(* ===== verification/FsFile.v ===== *)
(** * Reading files

    The contents of a file as the bytes of its blocks, found through the direct and the
    indirect block numbers of its inode, and [bmap] and [readi] of kernel/fs.c in these terms. *)

From S2P Require Import Prelude Riscv Memory CString Bytes State Spinlock Sched SchedSpec Sleeplock SleepSpec.
From S2P Require Import Kalloc Vm Uart Printf PrintfSpec Console Bio BioRing BioSpec Log LogDisk LogSpec LogTxn FsTxn Fs FsAlloc.

(** ** Contents *)

Definition addr_of (ip : inode) (k : Z) : Z := default 0 (i_addrs ip !! Z.to_nat k).

(** The disk block of block [bn] of the file, 0 if it has none. *)
Definition fblock (V : Z -> list Z) (ip : inode) (bn : Z) : Z :=
  if bn <? NDIRECT then addr_of ip bn
  else if addr_of ip NDIRECT =? 0 then 0
  else get32 (V (addr_of ip NDIRECT)) (4 * (bn - NDIRECT)).

(** Byte [x] of the file, and [n] bytes from [off]. *)
Definition fbyte (V : Z -> list Z) (ip : inode) (x : Z) : Z :=
  default 0 (V (fblock V ip (x / BSIZE)) !! Z.to_nat (x mod BSIZE)).
Definition fdata (V : Z -> list Z) (ip : inode) (off n : Z) : list Z := fbyte V ip <$> seqZ off n.

Lemma fdata_app V ip off n m : 0 <= n -> 0 <= m -> fdata V ip off (n + m) = fdata V ip off n ++ fdata V ip (off + n) m.
Proof. intros Hn Hm. unfold fdata. by rewrite seqZ_app, fmap_app by done. Qed.

Lemma fdata_length V ip off n : length (fdata V ip off n) = Z.to_nat n.
Proof. unfold fdata. by rewrite length_fmap, length_seqZ. Qed.

(** What lies in one block. *)
Lemma fdata_block V ip off n :
  (forall bn, length (V bn) = Z.to_nat BSIZE) -> 0 <= off -> 0 <= n -> off mod BSIZE + n <= BSIZE ->
  fdata V ip off n = slice (off mod BSIZE) n (V (fblock V ip (off / BSIZE))).
Proof.
  intros HV Ho Hn Hfit. pose proof (Z.mod_pos_bound off BSIZE ltac:(done)) as Hm. pose proof (Z.div_mod off BSIZE ltac:(done)) as Hd.
  apply list_eq_same_length with (Z.to_nat n).
  - by rewrite slice_length by (rewrite ?HV; lia).
  - apply fdata_length.
  - intros j x y Hj. unfold fdata. rewrite list_lookup_fmap, lookup_seqZ_lt by lia. cbn [fmap option_fmap option_map].
    rewrite slice_lookup by lia. intros [= <-] Hy. unfold fbyte.
    assert ((off + Z.of_nat j) / BSIZE = off / BSIZE /\ (off + Z.of_nat j) mod BSIZE = off mod BSIZE + Z.of_nat j) as [-> ->].
    { rewrite Hd at 1 3. rewrite (Z.mul_comm BSIZE), <- Z.add_assoc, (Z.add_comm (_ * BSIZE)), Z.div_add, Z.mod_add by done.
      rewrite Z.div_small, Z.mod_small by lia. lia. }
    rewrite Z2Nat.inj_add, Nat2Z.id, Hy by lia. done.
Qed.

Section file.
Context `{image} `{environment} `{patience} `{disk_laws}.
Context (Hw : (0 < wakeups)%nat) (dv : Z) (p : nat) (pr : proc) (start : Z) (cap : nat).

Notation txn := (txn dv p pr start cap).

(** All blocks of the file are there. *)
Record file_ok (V : Z -> list Z) (ip : inode) : Prop := {
  fo_dev : i_dev ip = dv;
  fo_size : 0 <= i_size ip <= MAXFILE * BSIZE;
  fo_indirect : addr_of ip NDIRECT = 0 \/ block_ok (addr_of ip NDIRECT);
  fo_blocks : forall bn, 0 <= bn -> bn * BSIZE < i_size ip -> fblock V ip bn <> 0 /\ block_ok (fblock V ip bn)
}.

Lemma rest_inodes s s' : rest s' = rest s -> inodes s' = inodes s.
Proof. intros E. exact (f_equal inodes E). Qed.
Lemma rest_mem s s' : rest s' = rest s -> mem s' = mem s.
Proof. intros E. exact (f_equal mem E). Qed.

Lemma ipget_wp i ip s (Q : inode -> kst -> Prop) : inodes s !! i = Some ip -> Q ip s -> wp (ipget i) Q s.
Proof. intros E HQ. unfold ipget. apply wp_gets. by rewrite E. Qed.

Lemma addr_get_wp i k ip s (Q : Z -> kst -> Prop) : inodes s !! i = Some ip -> Q (addr_of ip k) s -> wp (addr_get i k) Q s.
Proof. intros E HQ. unfold addr_get. apply wp_bind. eapply ipget_wp; [exact E|]. by apply wp_ret. Qed.

(** [bmap] of a block that is there only looks it up. *)
Lemma bmap_wp V blks i ip bn s :
  txn V blks [] s -> inodes s !! i = Some ip -> i_dev ip = dv -> 0 <= bn < MAXFILE -> fblock V ip bn <> 0 ->
  addr_of ip NDIRECT = 0 \/ block_ok (addr_of ip NDIRECT) -> (length blks < NBUF)%nat ->
  wp (bmap i bn) (fun r s' => r = fblock V ip bn /\ txn V blks [] s' /\ rest s' = rest s) s.
Proof.
  intros T Ei Hd Hbn Hnz Hind Hr. unfold bmap. apply wp_bind. eapply ipget_wp; [exact Ei|]. unfold fblock in *.
  destruct (Z.ltb_spec bn NDIRECT) as [Hlt|Hge].
  - apply wp_bind. eapply addr_get_wp; [exact Ei|]. rewrite (proj2 (Z.eqb_neq _ _)) by done. by apply wp_ret.
  - rewrite (proj2 (Z.ltb_lt (bn - NDIRECT) NINDIRECT)) by (unfold MAXFILE in Hbn; lia).
    apply wp_bind. eapply addr_get_wp; [exact Ei|]. destruct (Z.eqb_spec (addr_of ip NDIRECT) 0) as [E|Hne]; [done|].
    destruct Hind as [?|Hok]; [done|]. apply wp_bind, wp_ret. rewrite (proj2 (Z.eqb_neq (addr_of ip NDIRECT) 0)) by done.
    rewrite Hd. apply wp_bind. eapply wp_mono; [apply (tx_bread Hw); [exact T|done|set_solver|right; cbn; lia]|].
    intros bp s1 [T1 E1]. apply wp_bind. eapply (tx_bdata _ _ _ start cap); [exact T1|by left|].
    rewrite (proj2 (Z.eqb_neq _ _)) by done. apply wp_bind, wp_ret. apply wp_bind.
    eapply wp_mono; [by eapply (tx_brelse dv)|]. intros [] s2 [T2 E2]. apply wp_ret. split; [done|]. split; [done|by rewrite E2].
Qed.

(** Storing into kernel memory does not disturb a transaction. *)
Lemma tx_mem V blks hs m s : txn V blks hs s -> txn V blks hs (with_mem m s).
Proof.
  intros [[T1 T2 T3] T4 T5 T6 T7 T8 T9 T10]. split; try done. split; [|done|done].
  eapply idle_frame; [..|exact T1]; reflexivity.
Qed.
Lemma tx_touch V blks hs s : txn V blks hs s -> txn V blks hs (touch s).
Proof. intros [[T1 T2 T3] T4 T5 T6 T7 T8 T9 T10]. split; try done. split; [by apply idle_touch|done|done]. Qed.

Lemma either_copyout_wp V blks hs dst l n s (Q : Z -> kst -> Prop) :
  txn V blks hs s ->
  (forall s', txn V blks hs s' -> rest s' = rest (with_mem (wr_bytes (mem s) dst (take (Z.to_nat n) l)) s) -> Q 0 s') ->
  wp (either_copyout false dst l n) Q s.
Proof.
  intros T HQ. pose proof (st_idle _ _ _ _ _ _ _ (tx_store _ _ _ _ _ _ _ _ _ T)) as Hi. unfold either_copyout. apply wp_bind.
  eapply wp_eq; [apply (curproc_eq s p); [by eapply idle_hart|apply Hi]|]. unfold store_bytes.
  apply wp_bind, wp_modify, wp_ret. apply HQ; [by apply tx_mem, tx_touch|done].
Qed.

(** The state after [n] bytes of the file were stored at [dst]. *)
Definition stored (V : Z -> list Z) (ip : inode) (dst off n : Z) (s : kst) : kst :=
  with_mem (wr_bytes (mem s) dst (fdata V ip off n)) s.

Lemma stored_rest V ip dst off n s s' : rest s' = rest s -> rest (stored V ip dst off n s') = rest (stored V ip dst off n s).
Proof. intros E. unfold stored. rewrite (rest_mem _ _ E). exact (f_equal (with_mem _) E). Qed.

Lemma stored_app V ip dst off n m s :
  0 <= n -> 0 <= m -> stored V ip (dst + n) (off + n) m (stored V ip dst off n s) = stored V ip dst off (n + m) s.
Proof.
  intros Hn Hm. unfold stored. kst_cbv. rewrite fdata_app, wr_bytes_app, fdata_length, Z2Nat.id by done. done.
Qed.

(** How many rounds [readi_loop] needs, the last one included. *)
Definition rounds (off n : Z) : nat := if decide (n = 0) then 1%nat else S (S (Z.to_nat ((off + n - 1) / BSIZE - off / BSIZE))).

Lemma rounds_step off n : 0 <= off -> 0 < n ->
  let m := Z.min n (BSIZE - off mod BSIZE) in
  0 < m <= n /\ off mod BSIZE + m <= BSIZE /\ (rounds (off + m) (n - m) < rounds off n)%nat.
Proof.
  intros Ho Hn m. pose proof (Z.mod_pos_bound off BSIZE ltac:(done)) as Hm. pose proof (Z.div_mod off BSIZE ltac:(done)) as Hd.
  split; [blia|]. split; [blia|]. unfold rounds. rewrite (decide_False (P := n = 0)) by blia. destruct (decide (n - m = 0)); [blia|].
  assert (m = BSIZE - off mod BSIZE) as Em by blia.
  assert ((off + m) / BSIZE = off / BSIZE + 1) as ->.
  { replace (off + m) with ((off / BSIZE + 1) * BSIZE) by (rewrite Em; blia). by apply Z.div_mul. }
  replace (off + m + (n - m) - 1) with (off + n - 1) by blia.
  assert (off / BSIZE + 1 <= (off + n - 1) / BSIZE); [|blia]. apply Z.div_le_lower_bound; [done|]. blia.
Qed.

Lemma rounds_fuel off n : 0 <= off -> 0 <= n -> (rounds off n <= rw_fuel n)%nat.
Proof.
  intros Ho Hn. unfold rounds, rw_fuel. pose proof (Z.div_pos n BSIZE Hn ltac:(done)). destruct (decide (n = 0)); [blia|].
  assert ((off + n - 1) / BSIZE <= off / BSIZE + n / BSIZE + 1); [|blia].
  pose proof (Z.div_mod off BSIZE ltac:(done)). pose proof (Z.mod_pos_bound off BSIZE ltac:(done)).
  pose proof (Z.div_mod n BSIZE ltac:(done)). pose proof (Z.mod_pos_bound n BSIZE ltac:(done)).
  apply Z.lt_succ_r, Z.div_lt_upper_bound; [done|]. blia.
Qed.

Lemma readi_loop_wp V blks i ip n fuel : n < 2 ^ 32 -> forall dst off tot s,
  txn V blks [] s -> inodes s !! i = Some ip -> file_ok V ip -> (length blks < NBUF)%nat ->
  0 <= off -> 0 <= tot <= n -> off + (n - tot) <= i_size ip -> 0 <= dst -> dst + (n - tot) < 2 ^ 64 ->
  (rounds off (n - tot) <= fuel)%nat ->
  wp (readi_loop fuel i false dst off n tot) (fun r s' => r = n /\ txn V blks [] s' /\
    rest s' = rest (stored V ip dst off (n - tot) s)) s.
Proof.
  intros Hn32. induction fuel as [|fuel IH]; intros dst off tot s T Ei Hf Hr Ho Ht Hsz Hdst Hwrap Hfuel.
  { unfold rounds in Hfuel. destruct (decide _); blia. }
  cbn [readi_loop]. destruct (Z.ltb_spec tot n) as [Hlt|Hge]; cbn [negb].
  2:{ apply wp_ret. assert (tot = n) as -> by blia. split; [done|]. split; [done|]. rewrite Z.sub_diag. by destruct s. }
  destruct (rounds_step off (n - tot) Ho ltac:(blia)) as (Hm & Hfit & Hrn). set (m := Z.min (n - tot) (BSIZE - off mod BSIZE)) in *.
  pose proof (fo_size _ _ Hf) as Hfs. pose proof (Z.mod_pos_bound off BSIZE ltac:(done)) as Hmod.
  pose proof (Z.div_mod off BSIZE ltac:(done)) as Hdm. assert (0 <= off / BSIZE) as Hq by (apply Z.div_pos; [blia|done]).
  destruct (fo_blocks _ _ Hf (off / BSIZE) Hq ltac:(blia)) as [Hnz Hok].
  apply wp_bind. eapply wp_mono; [apply (bmap_wp V blks i ip); try done|].
  { apply Hf. }
  { split; [done|]. apply Z.div_lt_upper_bound; [done|blia]. }
  { apply Hf. }
  intros r s1 (-> & T1 & E1). rewrite (proj2 (Z.eqb_neq _ _)) by done.
  apply wp_bind. eapply ipget_wp; [by rewrite (rest_inodes _ _ E1)|]. rewrite (fo_dev _ _ Hf).
  apply wp_bind. eapply wp_mono; [apply (tx_bread Hw); [exact T1|done|set_solver|right; cbn; blia]|]. intros bp s2 [T2 E2].
  apply wp_bind. eapply (tx_bdata _ _ _ start cap); [exact T2|by left|].
  assert (slice (off mod BSIZE) m (V (fblock V ip (off / BSIZE))) = fdata V ip off m) as ->.
  { symmetry. apply fdata_block; try blia. intros bn. by eapply tx_size. }
  apply wp_bind. eapply either_copyout_wp; [exact T2|]. intros s3 T3 E3.
  rewrite take_ge in E3 by by rewrite fdata_length. fold (stored V ip dst off m s2) in E3.
  apply wp_bind. eapply wp_mono; [by eapply (tx_brelse dv)|]. intros [] s4 [T4 E4]. cbn [Z.eqb].
  assert (rest s4 = rest (stored V ip dst off m s)) as E5.
  { rewrite E4, E3. apply stored_rest. by rewrite E2. }
  assert (inodes s4 = inodes s) as Ei4 by exact (f_equal inodes E5).
  change (MAXFILE * BSIZE) with 274432 in Hfs. rewrite !u32_small by blia.
  rewrite (u64_small (dst + m)) by blia. eapply wp_mono.
  - apply IH; try done; try blia; [by rewrite Ei4|]. replace (n - (tot + m)) with (n - tot - m) by blia. blia.
  - intros r s5 (-> & T5 & E6). split; [done|]. split; [done|]. rewrite E6.
    rewrite (stored_rest _ _ _ _ _ _ _ E5). replace (n - (tot + m)) with (n - tot - m) by blia.
    rewrite stored_app by blia. by replace (m + (n - tot - m)) with (n - tot) by blia.
Qed.

(** How many bytes a read of [n] bytes at [off] gives. *)
Definition readable (ip : inode) (off n : Z) : Z :=
  if (i_size ip <? off) || (2 ^ 32 <=? off + n) then 0 else Z.min n (i_size ip - off).

Lemma readi_wp V blks i ip dst off n s :
  txn V blks [] s -> inodes s !! i = Some ip -> file_ok V ip -> (length blks < NBUF)%nat ->
  0 <= off < 2 ^ 32 -> 0 <= n < 2 ^ 32 -> 0 <= dst -> dst + n < 2 ^ 64 ->
  wp (readi i false dst off n) (fun r s' => r = readable ip off n /\ txn V blks [] s' /\
    rest s' = rest (stored V ip dst off (readable ip off n) s)) s.
Proof.
  intros T Ei Hf Hr Ho Hn Hd Hwrap. pose proof (fo_size _ _ Hf) as Hfs. change (MAXFILE * BSIZE) with 274432 in Hfs.
  unfold readi, readable. apply wp_bind. eapply ipget_wp; [exact Ei|].
  assert (rest s = rest (stored V ip dst off 0 s)) as E0 by (unfold stored; by destruct s).
  destruct (Z.ltb_spec (i_size ip) off) as [?|Hle]; cbn [orb]; [by apply wp_ret|].
  destruct (Z.leb_spec (2 ^ 32) (off + n)) as [Hbig|Hsmall].
  { assert (u32 (off + n) = off + n - 2 ^ 32) as ->.
    { unfold u32. symmetry. apply Z.mod_unique with 1; lia. }
    rewrite (proj2 (Z.ltb_lt _ _)) by lia. by apply wp_ret. }
  rewrite (u32_small (off + n)), (proj2 (Z.ltb_ge (off + n) off)) by lia.
  assert ((if i_size ip <? off + n then u32 (i_size ip - off) else n) = Z.min n (i_size ip - off)) as ->.
  { destruct (Z.ltb_spec (i_size ip) (off + n)); [rewrite u32_small by lia|]; lia. }
  set (k := Z.min n (i_size ip - off)). apply wp_bind. eapply wp_mono.
  - apply (readi_loop_wp V blks i ip); try done; try lia. rewrite Z.sub_0_r. apply rounds_fuel; lia.
  - intros r s1 (-> & T1 & E1). apply wp_ret. rewrite Z.sub_0_r in E1. split; [apply i32_small; lia|done].
Qed.

(** C20: [readi] into kernel memory gives the bytes of the file.  It returns the number of bytes that lie between the
    offset and the end of the file, at most [n], and none if the offset is beyond the end or the sum of offset and length
    overflows 32 bits; exactly these bytes of the file, found through the direct and indirect blocks, are stored from the
    destination on, and nothing else changes outside the buffer cache.  It returns within the rounds of its loop
    that [rw_fuel] allows. *)
Theorem readi_correct V blks i ip dst off n s :
  txn V blks [] s -> inodes s !! i = Some ip -> file_ok V ip -> (length blks < NBUF)%nat ->
  0 <= off < 2 ^ 32 -> 0 <= n < 2 ^ 32 -> 0 <= dst -> dst + n < 2 ^ 64 ->
  let k := if (i_size ip <? off) || (2 ^ 32 <=? off + n) then 0 else Z.min n (i_size ip - off) in
  exists s', readi i false dst off n s = Ok k s' /\ txn V blks [] s' /\
    rest s' = rest (with_mem (wr_bytes (mem s) dst (fdata V ip off k)) s).
Proof.
  intros T Ei Hf Hr Ho Hn Hd Hwrap k. pose proof (readi_wp V blks i ip dst off n s T Ei Hf Hr Ho Hn Hd Hwrap) as Hwp.
  apply wp_ok in Hwp as (r & s' & E & -> & Hs). by exists s'.
Qed.

End file.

_ _ _ _

REQUIRED ACTION »
Could you reproduce exactly the lines of the entries above, from the one with "Lemma either_copyout_wp V" through the one with "with_mem (wr_bytes (mem s) dst (fdata V ip off n))", and nothing else?

EXERCISE OUTPUT »
Lemma either_copyout_wp V blks hs dst l n s (Q : Z -> kst -> Prop) :
  txn V blks hs s ->
  (forall s', txn V blks hs s' -> rest s' = rest (with_mem (wr_bytes (mem s) dst (take (Z.to_nat n) l)) s) -> Q 0 s') ->
  wp (either_copyout false dst l n) Q s.
Proof.
  intros T HQ. pose proof (st_idle _ _ _ _ _ _ _ (tx_store _ _ _ _ _ _ _ _ _ T)) as Hi. unfold either_copyout. apply wp_bind.
  eapply wp_eq; [apply (curproc_eq s p); [by eapply idle_hart|apply Hi]|]. unfold store_bytes.
  apply wp_bind, wp_modify, wp_ret. apply HQ; [by apply tx_mem, tx_touch|done].
Qed.

(** The state after [n] bytes of the file were stored at [dst]. *)
Definition stored (V : Z -> list Z) (ip : inode) (dst off n : Z) (s : kst) : kst :=
  with_mem (wr_bytes (mem s) dst (fdata V ip off n)) s.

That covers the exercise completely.